Area of ring = π(R_{2}^{2} - R_{1}^{2})

**Example 7**

**7. A wire is looped in the form of a circle of radius 28 cm. It is re-bent into a square form. Determine the length of a side of the square.**

(a) 44 cm

(b) 45 cm

(c) 46 cm

(d) 48 cm

**Sol.(a)** Length of the wire = Perimeter of the circle

= 2π × 28

= 176 cm^{2}

Side of the square = ^{176}⁄_{4} = 44 cm

**Example 8**

**8.The radius of a circular wheel is 1 ^{3}⁄_{4} m. How many revolutions will it make in travelling 11 km ?**

**Sol.** Distance to be travelled = 11 km = 11000 m

Radius of the wheel = 1^{3}⁄_{4} = ^{7}⁄_{4}

∴ Circumference of the wheel = 2 × ^{22}⁄_{7} × ^{7}⁄_{4} = 11 m

∴ In travelling 11 m, wheel makes 1 revolution.

∴ In travelling 11000 m the wheel makes ^{1}⁄_{11} × 11000 revolutions, i.e., 1000 revolutions.

**Example 9**

**9. The circumference of a circular garden is 1012 m. Find the area of outsider road of 3.5 m width runs around it. Calculate the area of this road and find the cost of travelling the road at 32 per 100 sqm.**

**Solution :** A = πr^{2}, C = 2πr = 1012

=> r = 1012 × ^{1}⁄_{2} × ^{7}⁄_{22} = 161 m

Area of garden = ^{22}⁄_{7} × 161 × 161 = 81466 sqm

Area of the road = area of bigger circle – area of the garden

Now, radius of bigger circle = 161 + 3.5 = ^{329}⁄_{2} m

∴ Area of bigger circle = ^{22}⁄_{7} × ^{329}⁄_{2} × ^{329}⁄_{2} = 85046½ sq.m.

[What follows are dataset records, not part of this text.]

(** What a graph promises the algorithms: its nodes are [ids], and the adjacency entries of
    the [n]th of them are the [n]th row. *)
Class GraphOf (g : AdjacencyGraph) (ids : list Z) (rows : list (list AlgorithmEdge)) : Prop := {
  go_nodes :: Represents (nodes (topology g)) ids;
  go_rows : length rows = length ids;
  go_offsets : offsets_of (offsets (topology g)) rows;
  go_neighbors : length (neighbors (topology g)) = length (concat rows);
  go_edges : forall slot edge, concat rows !! slot = Some edge -> algorithm_edge g slot = Some edge;
}.

(** The entries of a node. *)
Definition row_of (g : AdjacencyGraph) (id : Z) : list AlgorithmEdge := default [] (node_neighbors g id).

Section graph_of.
Context {g : AdjacencyGraph} {ids : list Z} {rows : list (list AlgorithmEdge)} `{Hg : !GraphOf g ids rows}.

Lemma graph_node_ids : node_ids g = ids.
Proof.
  assert (Heq : node_ids g = NodeSet.node_id_of (nodes (topology g)) <$> seq 0 (NodeSet.len (nodes (topology g)))).
  { unfold node_ids. destruct (nodes (topology g)) as [first count|l rank]; cbn [NodeSet.len].
    - apply list_fmap_ext. intros i o [-> Hi]%lookup_seq. cbn [NodeSet.node_id_of].
      destruct (Nat.ltb_spec (0 + i) count); [done|lia].
    - apply list_eq_same_length with (length l); [by rewrite length_fmap, length_seq|done|].
      intros i x y Hi Hx Hy. rewrite list_lookup_fmap, lookup_seq_lt in Hy by done.
      cbn in Hy. rewrite Hx in Hy. cbn in Hy. congruence. }
  rewrite Heq, rep_len. apply list_eq_same_length with (length ids); [done|by rewrite length_fmap, length_seq|].
  intros i x y Hi Hx Hy. rewrite list_lookup_fmap, lookup_seq_lt in Hx by done.
  cbn in Hx. rewrite rep_node_id_of, Hy in Hx. cbn in Hx. congruence.
Qed.

Lemma graph_neighbors n id row :
  0 <= id -> ids !! n = Some id -> rows !! n = Some row -> node_neighbors g id = Some row.
Proof.
  intros Hid Hn Hrow. unfold node_neighbors. rewrite (proj2 (rep_ordinal_of id n Hid) Hn).
  rewrite (slots_span _ rows) by apply Hg. apply lookup_lt_Some in Hrow as Hlt.
  rewrite (proj2 (Nat.ltb_lt _ _) Hlt). apply mapM_span; [apply Hg|done].
Qed.

Lemma graph_neighbors_unselected id : 0 <= id -> id ∉ ids -> node_neighbors g id = Some [].
Proof.
  intros Hid Hn. unfold node_neighbors.
  destruct (NodeSet.ordinal_of _ id) as [n|] eqn:E; [|done].
  apply rep_ordinal_of in E; [|done]. by apply list_elem_of_lookup_2 in E.
Qed.

Lemma graph_row id : 0 <= id -> exists row,
  node_neighbors g id = Some row /\
  ((exists n, ids !! n = Some id /\ rows !! n = Some row) \/ (~ (id ∈ ids) /\ row = [])).
Proof.
  intros Hid. destruct (decide (id ∈ ids)) as [(n&Hn)%list_elem_of_lookup|Hn].
  - destruct (lookup_lt_is_Some_2 rows n) as [row Hrow].
    { rewrite go_rows. by eapply lookup_lt_Some. }
    exists row. split; [by eapply graph_neighbors|]. left. by exists n.
  - exists []. split; [by apply graph_neighbors_unselected|by right].
Qed.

Thus, area of the road = 85046½ – 81466 = 3580½ sqm.

Hence, cost = ^{7161}⁄_{2} × ^{32}⁄_{100} = 1145.76

**Example 10**

**10. There is an equilateral triangle of which each side is 2m. With all the three corners as centres, circles each of radius 1 m are described.**

(i) Calculate the area common to all the circles and the triangle.

(ii) Find the area of the remaining portion of the triangle.

**Sol.**

Area of each sector = \(\frac{\theta}{360} \times \pi r^{2} = \frac{60}{360} \times \frac{22}{7} \times 1 \times 1\)

= \(\frac{1}{6} \times \frac{22}{7} = \frac{11}{21} m^{2}\)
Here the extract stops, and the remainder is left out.